On the other hand, “algorithmic evaluation”, where performance is assessed and rewarded or penalised automatically, is also present in European workplaces, albeit to a lesser extent. All in all, algorithmic management is most frequent in Spain, Poland, Ireland, and Romania, where most types of algorithmic management are around or above the EU average.
Six categories of digital control
Building on the new data, we propose a classification of workers based on the combination of digital tool usage and exposure to different types of digital monitoring and algorithmic management.
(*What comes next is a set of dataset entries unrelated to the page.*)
(** * TigerScope: the ingest-and-batch-persist pipeline

    A shallow embedding of the programs of TigerScope, and the
    properties their specification states about them:

    - [Gateway]: the ingestion API ([POST /ingest]): strict JSON decoding,
      defaulting and required-field check, publish to the log;
    - [Writer]: the writer-consumer: the consumer loop ([ConsumeClaim]),
      the in-memory batch, [flush], [writeParquet], [parseKafkaJSON];
    - [Query]: the query API: the listing of the stored files
      ([parquetFileList]), the list literal handed to DuckDB and the five
      endpoints;
    - [LoadGen]: the load generator;
    - [Dashboard]: the data refresh of the React dashboard.

    Effects (clock, random source, log broker, file system, object store,
    database, network) are threaded through an explicit world, in program
    order.  The library calls the programs make ([strings.TrimSpace],
    [hex.EncodeToString], [fmt.Sprintf] with [%0Nd], [strconv.Atoi],
    [fmt.Sscanf] with [%d], [encoding/json]) are modelled in [GoLib] and
    [Json] at the level of detail the programs depend on. *)

From Stdlib Require Import ZArith Lia Ascii String DecimalString DecimalN List.
From stdpp Require Import base strings list gmap sorting.

Open Scope Z_scope.

Set Warnings "-register-all".

(** ** Go library functions used by both programs *)
Module GoLib.

(** *** Fixed-width integers *)

Definition min_int64 : Z := - 2 ^ 63.
Definition max_int64 : Z := 2 ^ 63 - 1.
Definition min_int32 : Z := - 2 ^ 31.
Definition max_int32 : Z := 2 ^ 31 - 1.

(** Two's-complement wrap-around of an [int64] result. *)
Definition wrap64 (z : Z) : Z := (z + 2 ^ 63) mod 2 ^ 64 - 2 ^ 63.

(** [time.Time.Sub] saturates at the ends of [time.Duration]. *)
Definition sat64 (z : Z) : Z := Z.max min_int64 (Z.min max_int64 z).

Definition fits_int64 (z : Z) : bool := (min_int64 <=? z) && (z <=? max_int64).
Definition fits_int32 (z : Z) : bool := (min_int32 <=? z) && (z <=? max_int32).

(** [time.Second], in nanoseconds. *)
Definition Second : Z := 1000000000.

(** *** Text: Go strings are byte strings *)

Definition byte_of (c : ascii) : N := N_of_ascii c.

Definition bytes (l : list N) : string :=
  string_of_list_ascii (map ascii_of_N l).

Fixpoint isPrefix (p s : string) : option string :=
  match p, s with
  | EmptyString, _ => Some s
  | String a p', String b s' => if Ascii.eqb a b then isPrefix p' s' else None
  | String _ _, EmptyString => None
  end.

(** The white space of [unicode.IsSpace]: the six ASCII characters ... *)
Definition isSpaceASCII (c : ascii) : bool :=
  match byte_of c with
  | 9%N | 10%N | 11%N | 12%N | 13%N | 32%N => true
  | _ => false
  end.

(** ... and, UTF-8 encoded, U+0085, U+00A0, U+1680, U+2000 to U+200A,
    U+2028, U+2029, U+202F, U+205F and U+3000. *)
Definition spaceRunes : list string :=
  map bytes
    ([ [194; 133]; [194; 160]; [225; 154; 128] ]
     ++ map (fun k => [226; 128; 128 + k])
            [0; 1; 2; 3; 4; 5; 6; 7; 8; 9; 10; 40; 41; 47]
     ++ [ [226; 129; 159]; [227; 128; 128] ])%N.

(** One leading white-space rune removed, if there is one. *)
Definition dropSpace (runes : list string) (s : string) : option string :=
  match s with
  | EmptyString => None
  | String c s' =>
      if isSpaceASCII c then Some s'
      else
        fold_right
          (fun r acc => match isPrefix r s with Some t => Some t | None => acc end)
          None runes
  end.

Fixpoint trimLeftWith (runes : list string) (fuel : nat) (s : string) : string :=
  match fuel with
  | O => s
  | S fuel' =>
      match dropSpace runes s with
      | Some s' => trimLeftWith runes fuel' s'
      | None => s
      end
  end.

Definition TrimLeftSpace (s : string) : string :=
  trimLeftWith spaceRunes (String.length s) s.
(** * LinkedIn profile scraper: extension orchestrator, extractor and REST backend

    A shallow embedding of the parts of the repository that carry its
    behaviour:

    - [JS]: the JavaScript string primitives the extractor relies on,
      over UTF-16 code units;
    - [Extractor]: [extractLinkedInProfileAdvanced] of
      chrome-extension/background.js, as a function of the loaded page;
    - [Background]: the service worker of chrome-extension/background.js
      (state, tab controller, batch loop, message handlers, listeners),
      first with one batch at a time ([Worker]), then with the activities
      that start messages begin taking turns at the suspension points
      ([Resumable]);
    - [Popup]: the click handler, the queue ([addUrl], [removeUrl]) and
      the button state of chrome-extension/popup.js;
    - [Backend]: the Profile model, the validation middleware with its
      rate limiter, and the handlers of [ProfileController] that create,
      read, page, count, delete and create in batches.

    The model comes first, then the predicates and the sample inputs the
    statements use, then the properties. Strings are sequences of UTF-16
    code units, numbers that count are exact naturals, and every call to
    the browser, to the page or to the backend is a call that may throw. *)

From Stdlib Require Import ZArith NArith List Bool Ascii String DecimalString DecimalPos
  DecimalN Sorted Lia.
From stdpp Require Import base decidable option list gmap sets.
(** ** The resolution engine ([loader.go]) *)

Record Options := {
  ConfigFile : string;
  ConfigPaths : list string;
  EnvPrefix : string;
  Args : list string;
  ListSeparator : string;
}.

(** The source scan of [loadParam]: the first non-nil [src.get(key)]. *)
Fixpoint first_value (sources : list source) (key : string) : any :=
  match sources with
  | [] => VNil
  | src :: rest =>
      let v := get src key in
      if negb (is_nil v) then v else first_value rest key
  end.

Section Engine.
Context `{Runtime}.

(** The coercion step of [loadParam] on a non-nil [value]. *)
Definition coerce (p : Param) (value : any) (listSeparator : string) : Param * option error :=
  match value with
  | VString s => setFromString p s listSeparator
  | _ => setFromAny p value listSeparator
  end.

(** [loadParam]; the result is the cell after the call and the
    [Errors] of [loadErr] after the call. *)
Definition loadParam (p : Param) (sources : list source) (opts : Options)
    (loadErr : list error) : Param * list error :=
  let key := key p in
  let value := first_value sources key in
  let '(p, setErr) :=
    if negb (is_nil value) then coerce p value (ListSeparator opts) else (p, None) in
  match setErr with
  | Some e => (p, Add loadErr e)
  | None =>
      let loadErr :=
        match validate p with
        | Some err => Add loadErr err
        | None => loadErr
        end in
      let loadErr :=
        if isRequired p && negb (IsSet p) && negb (hasDefault p)
        then Add loadErr (RequiredError key)
        else loadErr in
      (p, loadErr)
  end.

End Engine.

(** ** The schema walker

    What reflection shows of a configuration struct passed by pointer.
    A field carries its [cfg] tag and whether it is embedded
    ([Anonymous]); its value is a parameter cell (a field whose address
    implements [Param], given by the address of the cell), a nested
    struct, or anything else. *)

Inductive field_value : Type :=
| FParam (a : nat)
| FStruct (fields : list field)
| FOther
with field : Type :=
| Field (tag : string) (Anonymous : bool) (v : field_value).

(** [reflect.ValueOf(v)], dereferenced when [v] is a pointer. *)
Inductive reflect_value : Type :=
| Struct (fields : list field)
| NotStruct.

(** The parameter cells, by address. *)
Abbreviation store := (list Param).

Section Walker.
Context `{Runtime}.

(** [p.setKey(key)] through the pointer [a]. *)
Definition setKeyAt (a : nat) (key : string) (h : store) : store :=
  alter (λ p, setKey p key) a h.

(** The key built for a field from the prefix and its tag. *)
Definition field_key (prefix tag : string) : string :=
  let key := tag in
  if negb (bool_decide (prefix = "")) && negb (bool_decide (key = "")) then
    prefix +:+ "." +:+ key
  else if negb (bool_decide (prefix = "")) then prefix
  else key.

(** One round of the loop of [collectParams] for field [f], [st]
    holding [params] and the store.  The nested case is the recursive
    call [collectParams(field.Addr().Interface(), key)], whose own loop
    starts from an empty [params]. *)
Fixpoint field_step (prefix : string) (f : field) (st : list nat * store)
    {struct f} : list nat * store :=
  match f with
  | Field tag Anonymous v =>
      if bool_decide (tag = "") && negb Anonymous then st
      else
        let key := field_key prefix tag in
        match v with
        | FParam a => (st.1 ++ [a], setKeyAt a key st.2)
        | FStruct fields =>
            let nested := fold_left (λ st' f', field_step key f' st') fields ([], st.2) in
            (st.1 ++ nested.1, nested.2)
        | FOther => st
        end
  end.

Definition collectParams (v : reflect_value) (prefix : string) (h : store)
  : list nat * store :=
  match v with
  | Struct fields => fold_left (λ st f, field_step prefix f st) fields ([], h)
  | NotStruct => ([], h)
  end.

End Walker.

(** ** The loader *)

Record registration := { reg_prefix : string; cfg : reflect_value }.

Record Loader := { opts : Options; registrations : list registration }.

Definition NewLoader (opts : Options) : Loader := {| opts := opts; registrations := [] |}.

Definition Register (l : Loader) (prefix : string) (cfg : reflect_value) : Loader :=
  {| opts := opts l;
     registrations := registrations l ++ [{| reg_prefix := prefix; cfg := cfg |}] |}.

Section Load.
Context `{Runtime}.

Fixpoint FindConfigFile (paths : list string) : string :=
  match paths with
  | [] => ""
  | p :: rest =>
      let p := match p with
               | String "~" tail =>
                   match UserHomeDir with
                   | Some home => Join home tail
                   | None => p
                   end
               | _ => p
               end in
      let p := ExpandEnv p in
      if Stat p then p else FindConfigFile rest
  end.

Definition collectAllParams (l : Loader) (h : store) : list nat * store :=
  fold_left
    (λ st r, let got := collectParams (cfg r) (reg_prefix r) st.2 in (st.1 ++ got.1, got.2))
    (registrations l) ([], h).

(** [loadParam(p, sources, opts, loadErr)] through the pointer [a]. *)
Definition loadParamAt (a : nat) (sources : list source) (opts : Options)
    (st : store * list error) : store * list error :=
  match st.1 !! a with
  | Some p =>
      let r := loadParam p sources opts st.2 in
      (<[a := r.1]> st.1, r.2)
  | None => st
  end.

Definition with_ListSeparator (o : Options) (sep : string) : Options :=
  {| ConfigFile := ConfigFile o; ConfigPaths := ConfigPaths o;
     EnvPrefix := EnvPrefix o; Args := Args o; ListSeparator := sep |}.

(** [if opts.ListSeparator == "" { opts.ListSeparator = "," }] *)
Definition default_separator (o : Options) : Options :=
  if bool_decide (ListSeparator o = "") then with_ListSeparator o "," else o.

(** The three sources of a load, in the order [Loader.Load] lists them. *)
Definition sources_of (opts : Options) (yamlSrc : yamlSource) : list source :=
  [cli_source (newCLISource (Args opts));
   env_source (newEnvSource (EnvPrefix opts));
   yaml_source yamlSrc].

(** The file handed to [newYAMLSource]. *)
Definition config_file (opts : Options) : string :=
  if bool_decide (ConfigFile opts = "") && bool_decide (0 < length (ConfigPaths opts))%nat
  then FindConfigFile (ConfigPaths opts)
  else ConfigFile opts.

(** [Loader.Load]: the store after the call and the returned error. *)
Definition Loader_Load (l : Loader) (h : store) : store * option error :=
  let opts := default_separator (opts l) in
  let configFile := config_file opts in
  match newYAMLSource configFile with
  | inr err => (h, Some err)
  | inl yamlSrc =>
      let sources := sources_of opts yamlSrc in
      let '(params, h) := collectAllParams l h in
      let '(h, loadErr) :=
        fold_left (λ st p, loadParamAt p sources opts st) params (h, []) in
      if HasErrors loadErr then (h, Some (LoadError loadErr)) else (h, None)
  end.

(** The package-level [Load(cfg, opts)]. *)
Definition Load (cfg : reflect_value) (opts : Options) (h : store) : store * option error :=
  let l := NewLoader opts in
  let l := Register l "" cfg in
  Loader_Load l h.

End Load.

(** ** A runtime for evaluating the model on examples

    The Unicode-aware functions are given on ASCII text, the float and
    duration parsers on the literals listed, and the environment and the
    file system hold a few entries. *)

Module demo.

Definition is_space (c : ascii) : bool :=
  bool_decide (c ∈ [" "%char; "009"%char; "010"%char; "011"%char; "012"%char; "013"%char]).

Fixpoint trim_left (s : string) : string :=
  match s with
  | String c s' => if is_space c then trim_left s' else s
  | EmptyString => EmptyString
  end.

Definition trim_space (s : string) : string :=
  String.rev (trim_left (String.rev (trim_left s))).

Definition upper (c : ascii) : ascii :=
  let n := N_of_ascii c in
  if (97 <=? n)%N && (n <=? 122)%N then ascii_of_N (n - 32) else c.

Fixpoint to_upper (s : string) : string :=
  match s with
  | EmptyString => EmptyString
  | String c s' => String (upper c) (to_upper s')
  end.

Fixpoint bytes (s : string) : list string :=
  match s with
  | EmptyString => []
  | String c s' => String c EmptyString :: bytes s'
  end.

Definition lookup_table {V : Type} (table : list (string * V)) (x : string) : option V :=
  (list_to_map table : gmap string V) !! x.

Definition parse_float (s : string) : float64 + cause :=
  match lookup_table [("0", 0); ("1", 4607182418800017408); ("1.5", 4609434218613702656)] s with
  | Some bits => inl bits
  | None => inr (NumError "ParseFloat" s strconv.ErrSyntax)
  end.

Definition parse_duration (s : string) : Z + cause :=
  match lookup_table [("0", 0); ("500ms", 500000000); ("30s", 30000000000);
                      ("1m", 60000000000)] s with
  | Some d => inl d
  | None => inr (LibError "time: invalid duration")
  end.

Definition sprint (v : any) : string :=
  match v with
  | VNil => "<nil>"
  | VString s => s
  | VBool true => "true"
  | VBool false => "false"
  | _ => "?"
  end.

Definition environ : list (string * string) :=
  [("DB_PORT", "2222"); ("APP_NAME", "from-env")].

Definition no_such_file : os_error :=
  {| os_msg := "no such file or directory"; os_not_exist := true |}.

Definition files : list (string * string) :=
  [("config.yaml", "name: from-file"); ("broken.yaml", "name: [")].

Definition documents : list (string * (gmap string any + string)) :=
  [("name: from-file", inl {[ "name" := VString "from-file" ]});
   ("name: [", inr "yaml: line 1: did not find expected node content")].

Definition runtime : Runtime := {|
  ToUpper := to_upper;
  TrimSpace := trim_space;
  explode := bytes;
  ParseFloat := parse_float;
  ParseDuration := parse_duration;
  int_of_float64 := λ _, 0;
  float64_of_int := λ _, 0;
  float64_of_float32 := λ _, 0;
  Sprint := sprint;
  LookupEnv := lookup_table environ;
  ReadFile := λ name, match lookup_table files name with
                      | Some content => inl content
                      | None => inr no_such_file
                      end;
  Stat := λ name, bool_decide (is_Some (lookup_table files name));
  UserHomeDir := Some "/home/user";
  ExpandEnv := λ p, p;
  Join := λ a b, a +:+ b;
  Unmarshal := λ content, match lookup_table documents content with
                          | Some r => r
                          | None => inl ∅
                          end;
|}.

End demo.

(** ** Definitions used to state the properties *)

(** The key assigned by a token of the argument list: a token that
    starts with the long-flag prefix assigns the text up to its first
    [=] (all of it when there is none); any other token assigns none. *)
Definition flag_key (tok : string) : option string :=
  if strings.HasPrefix tok "--" then
    let arg := strings.TrimPrefix tok "--" in
    let idx := strings.Index arg "=" in
    Some (if idx =? -1 then arg else strings.slice_to (Z.to_nat idx) arg)
  else None.
(** A span holds two [<] at least: the one of its opening tag and the
    one of the tag that ends it.  In a text with one [<] or none, an
    opening tag without its end for one, the pattern matches nowhere. *)
Lemma search_p_one_lt s i : count_lt s <= 1 -> search p_regex s i = None.
Proof.
  intros Hs. apply search_None. intros pre suf ->.
  apply match_here_None. intros w rest caps -> Hl.
  apply p_lang in Hl as (o & a & v & T & -> & Ho & _ & _ & _ & Hne & HT).
  rewrite !count_lt_app in Hs.
  assert (H1 : 1 <= count_lt o).
  { unfold same_ci in Ho. change (js "<p") with [60%N; 112%N] in Ho.
    destruct o as [|c1 o]; [discriminate|].
    cbn [map] in Ho. injection Ho as Hc _.
    apply canon_lt in Hc. subst c1. unfold count_lt. cbn. lia. }
  assert (H2 : 1 <= count_lt T).
  { destruct T as [|t0 T]; [congruence|].
    change (js "</p>") with [60%N; 47%N; 112%N; 62%N] in HT.
    change (js "<p>") with [60%N; 112%N; 62%N] in HT.
    cbn [starts_ci] in HT.
    destruct (Canonicalize true t0 =? Canonicalize true 60%N)%N eqn:E;
      [|discriminate].
    apply N.eqb_eq, canon_lt in E. subst t0. unfold count_lt. cbn. lia. }
  change (62%N :: v ++ T) with ([62%N] ++ v ++ T) in Hs.
  rewrite !count_lt_app in Hs. lia.
Qed.

(** The spans of a document made of paragraphs on one line are the
    paragraphs, in their order. *)
Lemma exec_all_paragraphs tail :
  count_lt tail <= 1 ->
  forall paras done fuel,
    Forall one_line paras -> length paras < fuel ->
    map words_in
        (exec_all fuel p_regex (done ++ concat (map render paras) ++ tail)
                  (length done))
    = map words paras.
Proof.
  intros Htail. induction paras as [|p ps IH]; intros done fuel Hps Hfuel;
    (destruct fuel as [|fuel]; [lia|]); cbn [exec_all map concat app].
  - rewrite exec_p by (rewrite length_app; lia).
    rewrite skipn_app, skipn_all, Nat.sub_diag. cbn [skipn app].
    rewrite (search_p_one_lt tail _ Htail). reflexivity.
  - inversion Hps as [|? ? Hp Hps']; subst.
    rewrite exec_p by (rewrite !length_app; lia).
    rewrite skipn_app, skipn_all, Nat.sub_diag. cbn [skipn app].
    rewrite <- app_assoc. rewrite search_paragraph by exact Hp.
    cbn [index matched map].
    assert (Hbody : Forall inline_ok (body p)) by apply Hp.
    erewrite words_in_body; [| reflexivity | exact Hbody].
    f_equal.
    rewrite <- (IH (done ++ render p) fuel Hps') by (simpl in Hfuel; lia).
    rewrite <- (app_assoc done).
    replace (length (done ++ render p))
      with (length done + length (before p)
            + length (opening p ++ attributes p
                      ++ 62%N :: render_body (body p) ++ closing p));
      [reflexivity|].
    unfold render. rewrite !length_app. lia.
Qed.

(** X12: in a document made of paragraphs on one line, each after a
    text without tag, [countWordsInPTags] counts the words of the
    paragraphs: the runs of code units that are no white space in their
    texts, a tag inside a paragraph separating two words like a space.
    What follows the last paragraph counts nothing when it holds one [<]
    at most: the words of a paragraph that is opened there and not
    closed are lost. *)
Theorem countWordsInPTags_paragraphs paras tail :
  Forall one_line paras -> count_lt tail <= 1 ->
  countWordsInPTags (concat (map render paras) ++ tail)
  = Some (list_sum (map words paras)).
Proof.
  intros Hps Htail. rewrite countWordsInPTags_spans. unfold paragraph_spans.
  do 2 f_equal.
  apply (exec_all_paragraphs tail Htail paras [] _ Hps).
  rewrite length_app. pose proof (concat_render_length paras). lia.
Qed.

End ParagraphCount.

Lemma countWordsInPTags_paragraphs_witness :
  countWordsInPTags (U := ascii_case_table)
    (concat (map render Demo.article) ++ js " end <p>not closed")
  = Some 6.
Proof.
  apply (countWordsInPTags_paragraphs (U := ascii_case_table) Demo.article
           (js " end <p>not closed")).
  - repeat constructor; try (intros H; vm_compute in H; discriminate);
      right; reflexivity.
  - vm_compute. lia.
Defined.

(* ================================================================== *)
(** * The letter case of the key *)
(* ================================================================== *)

Section KeyCase.
Context {U : UnicodeData}.

Lemma flat_map_comp {A B C} (f : A -> list B) (g : B -> list C) l :
  flat_map g (flat_map f l) = flat_map (fun x => flat_map g (f x)) l.
Proof.
  induction l as [|x l IH]; [reflexivity|].
  cbn [flat_map]. now rewrite flat_map_app, IH.
Qed.

Lemma m_seq_app ic A B st :
  m_seq ic (A ++ B) st = flat_map (m_seq ic B) (m_seq ic A st).
Proof.
  revert st. induction A as [|n A IH]; intros st; cbn [app].
  - cbn [m_seq flat_map]. now rewrite app_nil_r.
  - rewrite !m_seq_cons, flat_map_comp. apply flat_map_ext.
    intros st'. apply IH.
Qed.

(** Terms with the same matches after the same terms. *)
Lemma m_seq_prefix_ext ic A B B' :
  (forall st, m_seq ic B st = m_seq ic B' st) ->
  forall st, m_seq ic (A ++ B) st = m_seq ic (A ++ B') st.
Proof.
  intros HB st. rewrite !m_seq_app. now apply flat_map_ext.
Qed.

(** Two code units with the same lower case in ASCII are the same for
    a pattern with the [i] flag. *)
Lemma toLowerCase_ascii_same_ci a b :
  toLowerCase_ascii a = toLowerCase_ascii b -> same_ci a b.
Proof.
  unfold toLowerCase_ascii, same_ci. revert b.
  induction a as [|c a IH]; intros [|d b] E; cbn [map] in *;
    try discriminate; [reflexivity|].
  injection E as Ec E. rewrite (IH b E). f_equal.
  clear - Ec. destruct (N.eq_dec c d) as [->|Hne]; [reflexivity|].
  unfold Canonicalize.
  repeat match goal with
    | H : context [N.leb ?x ?y] |- _ => destruct (N.leb_spec x y)
    | |- context [N.ltb ?x ?y] => destruct (N.ltb_spec x y)
    | |- context [N.leb ?x ?y] => destruct (N.leb_spec x y)
    end; cbn [andb] in *; lia.
Qed.

(** The terms of two keys that are the same up to letter case have the
    same matches. *)
Lemma m_seq_lits_ci a b ns st :
  same_ci a b -> m_seq true (lits a ++ ns) st = m_seq true (lits b ++ ns) st.
Proof.
  unfold same_ci. revert b st.
  induction a as [|c a IH]; intros [|d b] st E; cbn [map] in E;
    try discriminate; [reflexivity|].
  injection E as Ec E. cbn [lits map app]. rewrite !m_seq_cons.
  assert (En : m_node true (lit c) st = m_node true (lit d) st).
  { unfold lit. cbn [m_node quant]. f_equal.
    change (Canonicalize true c = Canonicalize true d) in Ec.
    destruct (fst st) as [|ch s']; [reflexivity|].
    cbn [one atom_matches]. now rewrite Ec. }
  rewrite En. apply flat_map_ext. intros st'. now apply IH.
Qed.

Lemma match_here_meta_ci attr key key' s :
  same_ci key key' ->
  match_here (meta_regex attr key) s = match_here (meta_regex attr key') s.
Proof.
  intros Hk. unfold match_here. cbn [nodes meta_regex ignoreCase].
  f_equal. unfold meta_nodes.
  do 4 (apply m_seq_prefix_ext; intros ?).
  now apply m_seq_lits_ci.
Qed.

(** Patterns with the same matches at every position find the same. *)
Lemma search_ext r r' s :
  (forall x, match_here r x = match_here r' x) ->
  forall i, search r s i = search r' s i.
Proof.
  intros Hr. induction s as [|c s IH]; intros i; cbn [search];
    rewrite Hr; [reflexivity|].
  destruct (match_here r' (c :: s)) as [[rest caps]|]; [reflexivity|].
  apply IH.
Qed.

(** A code unit outside ASCII is never compared as a code unit of
    ASCII. *)
Lemma canon_above c ch :
  (128 <= c)%N -> (ch < 128)%N ->
  Canonicalize true c <> Canonicalize true ch.
Proof.
  intros Hc Hch. unfold Canonicalize.
  repeat match goal with
    | |- context [N.ltb ?x ?y] => destruct (N.ltb_spec x y)
    | |- context [N.leb ?x ?y] => destruct (N.leb_spec x y)
    end; cbn [andb]; lia.
Qed.

(** C4 (as amended): the key is compared without regard to the case of
    the letters of ASCII, as the tag and the attribute names are: two
    keys of pattern characters that differ in the case of such letters
    only give the same result on every document, so that a meta tag is
    matched for a key as it is for its own name written in another case.
    A name that holds a code unit outside ASCII where the key holds the
    letter k is not matched, whatever the case mapping of that code
    unit: the Kelvin sign, whose lower case is k, is one. *)
Theorem getMetaContent_ignores_key_case html key key' :
  pattern_characters key -> pattern_characters key' ->
  toLowerCase_ascii key = toLowerCase_ascii key' ->
  getMetaContent html key = getMetaContent html key' /\
  forall c, (128 <= c)%N ->
    getMetaContent (js "<meta name='" ++ c :: js "' content='x'>") (js "k")
    = Some [].
Proof.
  intros Hk Hk' E. split.
  - apply toLowerCase_ascii_same_ci in E.
    rewrite !getMetaContent_unfold by assumption.
    rewrite (search_ext (meta_regex "name" key) (meta_regex "name" key') html
               (fun x => match_here_meta_ci "name" key key' x E) 0).
    rewrite (search_ext (meta_regex "property" key)
               (meta_regex "property" key') html
               (fun x => match_here_meta_ci "property" key key' x E) 0).
    reflexivity.
  - intros c Hc. rewrite getMetaContent_unfold by reflexivity.
    change (js "<meta name='" ++ c :: js "' content='x'>")
      with ([] ++ js "<meta name=" ++ 39%N :: [c] ++ 39%N :: js " content="
               ++ 39%N :: js "x" ++ 39%N :: [62%N]).
    assert (Hq : no_quote [c]).
    { unfold no_quote, is_quote. cbn [forallb].
      destruct (N.eqb_spec c 34); [lia|]. destruct (N.eqb_spec c 39); [lia|].
      reflexivity. }
    rewrite (meta_search_other_key "name" (js "k") [] (js "<meta name=")
               [c] (js " content=") (js "x") [62%N] 39%N 39%N 39%N 39%N);
      try reflexivity; try exact Hq.
    + rewrite (meta_search_other_attribute "property" (js "k") []
                 (js "<meta name=") [c] (js " content=") (js "x") [62%N]
                 39%N 39%N 39%N 39%N); try reflexivity; try exact Hq.
      intros H. vm_compute in H. discriminate.
    + unfold same_ci. change (js "k") with [107%N]. cbn [map].
      intros H.
      assert (Hh : Canonicalize true c = Canonicalize true 107%N)
        by (injection H as H'; exact H').
      revert Hh. apply canon_above; lia.
Qed.

(** A key is a part of the pattern: one with a class and a quantifier
    is matched as such. *)
Lemma getMetaContent_key_pattern :
  getMetaContent (js "<meta name='abc' content='x'>") (js "[a-z]+")
  = Some (js "x") /\
  getMetaContent (js "<meta name='ABC' content='x'>") (js "[a-c]{3}")
  = Some (js "x") /\
  getMetaContent (js "<meta name='abcd' content='x'>") (js "[a-c]{3}")
  = Some [].
Proof. repeat split; vm_compute; reflexivity. Qed.

End KeyCase.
Specifically, we put forward six categories of workers that reveal the spectrum of platformisation across Europe.
- 6 per cent of EU workers do not use digital tools and are foreign to any form of platformisation.
- 33 per cent of workers use digital tools but are not subject to any form of digital monitoring or algorithmic management.
- 42 per cent fall under partial (or weak) platformisation. This means that they are exposed to at least one form of digital monitoring and one form of algorithmic management, but not more than one of each.
- 9 per cent of workers experience informational platformisation, that is, they are simultaneously subject to activity monitoring and algorithmic evaluation. This is most frequent in the financial and insurance sectors.
- 7 per cent face physical platformisation, a combination of physical monitoring and algorithmic direction. This type of platformisation is common in sectors such as mining, transportation and logistics.
- Finally, 2 per cent of EU workers are fully platformised. This means that they are simultaneously subject to all forms of digital monitoring and algorithmic management.
The distribution of these categories varies dramatically across Europe. Overall, the prevalence of platformisation is generally high in central and eastern Europe, and low in western and northern Europe. Only a handful of countries—particularly Spain, Portugal, France, Belgium, and Ireland—have intermediate values of platformisation.

The platformisation of work in the EU, Source: Gonzalez-Vazquez et al. 2025
Our analysis suggests that partial forms of platformisation as well as what we called “informational platformisation” (typical of office work) do not have significant negative consequences for workers. On the other hand, the categories of “full” and “physical platformisation” (typical of manual work activities and combining physical monitoring and algorithmic direction) are associated with increased stress and diminished autonomy and flexibility.
The AIM-WORK data provides an updated snapshot of the way the digital revolution continues to reshape the European world of work. Contrary to the prevailing narrative warning about job losses due to automation and generative AI, we believe that the most consequential impact of the digitalisation of the workplace concerns how work is organised, coordinated, and controlled. Some of the combined forms of digital monitoring and algorithmic management—in particular, the categories of “full” and “physical” platformisation—should be carefully considered in terms of their potentially negative implications for working conditions. How we confront these challenges will ultimately determine whether the digital workplace becomes a site of empowerment or one of ever-tighter control.